** Supplied material follows **

Lemma request_one_ok p r : packet_wf s p -> request_live s r ->
  hspecn nf (request_one p r) (step_ok p [r]).
Proof.
  intros [Hok Hd] Hr. unfold request_one, mdns_priv_create_answer.
  set (l := get_section p (r_section r)).
  assert (Hset : set_section p (r_section r) l = p) by (unfold l; destruct p, (r_section r); done).
  destruct (existsb (same_answer _ _ _) l) eqn:E.
  - apply hn_ret_bind, hn_ret. rewrite Hset. cbn [step_ok fst].
    split_and!; try done; [lia|]. intros _. constructor; [|constructor].
    by apply existsb_key in E.
  - eapply hn_bind.
    { eapply hn_bind; [apply hn_malloc|]. intros ok n [-> Hnf].
      instantiate (1 := fun x n => n = (if fst x then 1 else 0)%Z /\ (nf = true -> fst x = true)
        /\ snd x = if fst x then l ++ [mk_out_answer (r_type r) (r_bye r) (r_flush r) (r_service r)
                                         (r_host r) None None None] else l).
      destruct ok; cbn [negb]; by apply hn_ret. }
    intros [ok l'] n (-> & Hnf & Hl'). cbn [fst snd] in Hl', Hnf. subst l'. apply hn_ret. destruct ok.
    2:{ rewrite Hset. cbn [step_ok fst]. split_and!; try done. lia. }
    cbn [step_ok fst]. rewrite packet_blocks_section, length_app. fold l. cbn [length].
    set (a := mk_out_answer _ _ _ _ _ _ _ _). set (p' := set_section _ _ _).
    assert (Hp' : forall sec, get_section p' sec
      = if decide (r_section r = sec) then l ++ [a] else get_section p sec)
      by (intros; apply get_set_section).
    split; [lia|]. split.
    { split.
      - assert (Ha : answer_live s a) by (split; [exact (proj1 Hr)|intros ? [=]]). destruct Hok as [Hq H1 H2 H3].
        unfold p', l. destruct (r_section r); split; cbn; try done; apply Forall_app; auto.
      - intros sec. unfold distinct. rewrite Hp'. case_decide; [|apply Hd].
        split; [|apply Forall_app; split; [apply Hd|]; constructor; [exact (proj2 Hr)|constructor]].
        rewrite map_app. apply NoDup_app. split; [apply Hd|]. split; [|apply NoDup_singleton].
        intros k Hk Hk'. apply list_elem_of_In in Hk, Hk'. cbn in Hk'. destruct Hk' as [<-|[]].
        assert (existsb (same_answer (r_type r) (r_service r) (r_host r)) l = true)
          by (by apply existsb_key). congruence. }
    split.
    { repeat split. intros sec. rewrite Hp'. case_decide as D; [|done].
      rewrite <- D. by exists [a]. }
    split; [|done].
    intros _. constructor; [|constructor]. unfold granted. rewrite Hp', decide_True by done.
    rewrite map_app. apply in_or_app. right. by left.
Qed.

Lemma request_all_ok rs : forall p, packet_wf s p -> Forall (request_live s) rs ->
  hspecn nf (request_all p rs) (step_ok p rs).
Proof.
  induction rs as [|r rs IH]; intros p Hp Hrs; cbn [request_all].
  { apply hn_ret. cbn [step_ok fst]. split_and!; try done. lia. }
  apply Forall_cons in Hrs as [Hr Hrs].
  eapply hn_bind; [by apply request_one_ok|]. intros [ok p1] n (-> & Hp1 & Hg1 & Hok1 & Hnf1).
  destruct ok; [|apply hn_ret; cbn [step_ok fst]; split_and!; try done; lia].
  eapply hn_mono; [by apply IH|]. intros [ok p2] n (-> & Hp2 & Hg2 & Hok2 & Hnf2).
  cbn [step_ok fst]. split_and!; try done; [lia|by transitivity p1|].
  intros ->. constructor; [|by apply Hok2]. specialize (Hok1 eq_refl).
  apply Forall_cons in Hok1 as [Hr1 _]. by eapply granted_grows.
Qed.

End Packets.

(** * Building blocks of the builders *)

(** A server whose delegated hosts all have names. *)
Definition server_live (s : mdns_server_t) : Prop :=
  server_ok s /\ Forall (fun x => is_Some (hostname (snd x))) (s_hosts s).

Lemma find_first_ok {A} (f : A -> outcome bool) l :
  Forall (fun x => yields (f x) (fun _ => True)) l ->
  yields (find_first f l) (fun r => match r with Some x => In x l | None => True end).
Proof.
  induction 1 as [|x l Hx _ IH]; cbn [find_first]; [done|].
  eapply yields_bind; [exact Hx|]. intros [] _; [by left|].
  eapply yields_mono; [exact IH|]. intros [y|]; [by right|done].
Qed.

Lemma blocks_questions p l :
  packet_blocks (set_questions p l)
  = (packet_blocks p - out_questions_blocks (tx_questions p) + out_questions_blocks l)%Z.
Proof.
  unfold packet_blocks. cbn [set_questions tx_questions tx_answers tx_servers tx_additional]. lia.
Qed.

Lemma out_questions_blocks_app l q :
  out_questions_blocks (l ++ [q]) = (out_questions_blocks l + out_question_blocks q)%Z.
Proof. unfold out_questions_blocks. induction l as [|x l IH]; cbn [app foldr] in *; lia. Qed.

Lemma set_header_wf s p f d i : packet_wf s p -> packet_wf s (set_header p f d i).
Proof. intros [[] Hd]. split; [by split|]. intros sec. specialize (Hd sec). by destruct sec. Qed.

Lemma set_questions_wf s p l : packet_wf s p -> Forall question_ok l -> packet_wf s (set_questions p l).
Proof. intros [[] Hd] Hl. split; [by split|]. intros sec. specialize (Hd sec). by destruct sec. Qed.

Section Builders.
Context (nf : bool) (cfg : config) (s : mdns_server_t).
Hypothesis live_s : server_live s.

Definition registered (i : sid) : Prop := is_Some (assoc i (s_services s)).

Lemma get_service_live i : registered i ->
  yields (get_service (Some s) i) (fun srv => service_ok srv /\ assoc i (s_services s) = Some srv).
Proof using live_s.
  intros [srv Hi]. unfold get_service. cbn [mdns_priv_get_services]. rewrite Hi.
  split; [|done]. destruct live_s as [Hs _]. pose proof (server_services _ Hs) as Hsrv.
  rewrite List.Forall_forall in Hsrv. apply (Hsrv (i, srv)). by apply list_elem_of_In, assoc_In.
Qed.

Lemma get_host_item_live h : yields (get_host_item (Some s) h) (fun _ => True).
Proof using live_s.
  destruct live_s as [Hs Hn]. destruct (server_hostname _ Hs) as (g & Hg & _).
  unfold get_host_item. destruct h as [h|]; [|done].
  cbn [mdns_priv_get_global_hostname mbind option_bind]. rewrite Hg. cbn [strcasecmp_eq mbind outcome_bind].
  case_on_goal; [done|]. eapply yields_bind; [apply find_first_ok|by intros [[]|]].
  eapply Forall_impl; [exact Hn|]. intros [i x] [y Hy]. cbn in *. by rewrite Hy.
Qed.

Lemma step_ok_weaken p rs r n : step_ok nf s p rs r n -> step_ok nf s p [] r n.
Proof. destruct r as [ok p']. intros (? & ? & ? & _ & ?). by split_and!. Qed.

Lemma host_requests_live sec host flush bye :
  Forall (request_live s) (host_requests sec host flush bye).
Proof. repeat constructor; cbn; (intros i [=]) || done. Qed.

Lemma create_answer_from_service_ok p i q shared fl : packet_wf s p -> registered i ->
  hspecn nf (create_answer_from_service (Some s) p i q shared fl)
    (fun r n => exists srv host, assoc i (s_services s) = Some srv
       /\ get_host_item (Some s) (srv_hostname srv) = Ret host
       /\ step_ok nf s p (service_requests (Some s) i host q shared fl) r n).
Proof using live_s.
  intros Hp Hi. unfold create_answer_from_service.
  eapply hn_lookup; [by apply get_service_live|]. intros srv [_ Hsrv].
  eapply hn_lookup_eq; [apply get_host_item_live|]. intros host Hhost _.
  eapply hn_mono; [apply request_all_ok; [done|]|by eauto].
  unfold service_requests. repeat case_on_goal; repeat constructor; cbn;
    first [intros j [= <-]; exact Hi | intros j [=] | intros _; by eexists | done].
Qed.

Lemma append_service_hosts_ok l : forall p sec flush bye, packet_wf s p -> Forall registered l ->
  hspecn nf (append_service_hosts (Some s) p sec l flush bye) (step_ok nf s p []).
Proof using live_s.
  induction l as [|i l IH]; intros p sec flush bye Hp Hl; cbn [append_service_hosts].
  { apply hn_ret. cbn [step_ok]. split_and!; try done. lia. }
  apply Forall_cons in Hl as [Hi Hl].
  eapply hn_lookup; [by apply get_service_live|]. intros srv _.
  eapply hn_lookup; [apply get_host_item_live|]. intros host _.
  eapply hn_bind; [apply request_all_ok; [done|apply host_requests_live]|].
  intros [ok p1] n (-> & Hp1 & Hg1 & _ & Hnf1). destruct ok.
  - eapply hn_mono; [by apply IH|]. intros [ok p2] n (-> & Hp2 & Hg2 & _ & Hnf2).
    cbn [step_ok]. split_and!; try done; [lia|by transitivity p1].
  - apply hn_ret. cbn [step_ok]. split_and!; try done. lia.
Qed.

Definition services_live (services : option (list sid)) : Prop :=
  match services with Some l => Forall registered l | None => True end.

Lemma append_host_list_in_services_ok p sec services flush bye :
  packet_wf s p -> services_live services ->
  hspecn nf (mdns_priv_append_host_list_in_services (Some s) p sec services flush bye) (step_ok nf s p []).
Proof using live_s.
  intros Hp Hl. unfold mdns_priv_append_host_list_in_services.
  destruct services as [l|]; [by apply append_service_hosts_ok|].
  eapply hn_lookup; [apply get_host_item_live|]. intros [host|] _.
  - eapply hn_mono; [apply request_all_ok; [done|apply host_requests_live]|].
    intros r n. apply step_ok_weaken.
  - apply hn_ret. cbn [step_ok]. split_and!; try done. lia.
Qed.

Lemma append_host_list_ok p sec flush bye : packet_wf s p ->
  hspecn nf (append_host_list (Some s) p sec flush bye) (step_ok nf s p []).
Proof using live_s.
  intros Hp. unfold append_host_list. eapply hn_bind.
  { instantiate (1 := step_ok nf s p []). case_on_goal.
    - eapply hn_lookup; [apply get_host_item_live|]. intros host _.
      eapply hn_mono; [apply request_all_ok; [done|apply host_requests_live]|].
      intros r n. apply step_ok_weaken.
    - apply hn_ret. cbn [step_ok]. split_and!; try done. lia. }
  intros [ok p1] n (-> & Hp1 & Hg1 & _ & Hnf1). destruct ok; cbn [negb].
  - eapply hn_mono; [apply request_all_ok; [done|]|].
    { apply List.Forall_forall. intros r [h [_ Hr]]%in_flat_map.
      pose proof (host_requests_live sec h flush bye) as Hl. rewrite List.Forall_forall in Hl. auto. }
    intros [ok p2] n (-> & Hp2 & Hg2 & _ & Hnf2).
    cbn [step_ok]. split_and!; try done; [lia|by transitivity p1].
  - apply hn_ret. cbn [step_ok]. split_and!; try done. lia.
Qed.

Lemma alloc_packet_ok i proto :
  hspecn nf (mdns_priv_alloc_packet cfg i proto) (fun r n => match r with
    | Some p => n = 1%Z /\ packet_blocks p = 1%Z /\ packet_wf s p /\ tx_questions p = []
                /\ tx_if p = i /\ tx_ip_protocol p = proto /\ tx_queued p = false
    | None => n = 0%Z /\ nf = false end).
Proof.
  unfold mdns_priv_alloc_packet. eapply hn_bind; [apply hn_malloc|].
  intros [] n [-> Hnf]; cbn [negb]; [|apply hn_ret; auto using nf_failed].
  apply hn_ret. split_and!; try done. split; [by split|]. intros []; split; constructor.
Qed.

(** * Probes *)

Definition probe_question_ok (q : probe_question) : Prop :=
  question_ok (pq_question q) /\ oq_own_dynamic_memory (pq_question q) = false.

Lemma question_fields_ok t u h sv pr d : 
  (forall x, h = Some x -> label_ok x) -> (forall x, sv = Some x -> label_ok x) ->
  (forall x, pr = Some x -> label_ok x) -> (forall x, d = Some x -> label_ok x) ->
  question_ok (mk_out_question t u h sv pr d None false).
Proof. intros. unfold question_ok. repeat constructor; done. Qed.

Lemma default_domain_label x : Some MDNS_DEFAULT_DOMAIN = Some x -> label_ok x.
Proof. intros [= <-]. exact default_domain_ok. Qed.

Lemma instance_name_label srv x : service_ok srv ->
  mdns_utils_get_service_instance_name (Some s) srv = Some x -> label_ok x.
Proof using live_s.
  intros Hsrv. destruct live_s as [Hs _].
  unfold mdns_utils_get_service_instance_name, get_default_instance_name.
  case_on_goal; [apply (srv_instance_ok _ Hsrv)|].
  case_on_goal; [apply (server_instance _ Hs)|]. case_on_goal; [|done].
  destruct (server_hostname _ Hs) as (g & Hg & _ & Hl). cbn. rewrite Hg. by intros [= <-].
Qed.

Lemma blocks_with_questions p qs q :
  oq_own_dynamic_memory (pq_question q) = false ->
  packet_blocks (with_questions p (qs ++ [q])) = (packet_blocks (with_questions p qs) + 1)%Z.
Proof.
  intros Hq. unfold with_questions. rewrite !blocks_questions, map_app.
  cbn [map]. rewrite out_questions_blocks_app. unfold out_question_blocks. rewrite Hq. lia.
Qed.

Lemma blocks_with_grown p p' qs : grows p p' ->
  packet_blocks (with_questions p' qs) = (packet_blocks (with_questions p qs) + packet_blocks p' - packet_blocks p)%Z.
Proof.
  intros (_ & _ & Hq & _). unfold with_questions. rewrite !blocks_questions, Hq. lia.
Qed.

Definition srv_request (i : sid) : request := mk_request Servers MDNS_TYPE_SRV (Some i) None false false.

** End of Supplied material **

# Exercise
"false" is the word to look for; copy every line of the data that has it.

# Solution to this problem
                /\ tx_if p = i /\ tx_ip_protocol p = proto /\ tx_queued p = false
    | None => n = 0%Z /\ nf = false end).
  question_ok (pq_question q) /\ oq_own_dynamic_memory (pq_question q) = false.
  question_ok (mk_out_question t u h sv pr d None false).
  oq_own_dynamic_memory (pq_question q) = false ->
Definition srv_request (i : sid) : request := mk_request Servers MDNS_TYPE_SRV (Some i) None false false.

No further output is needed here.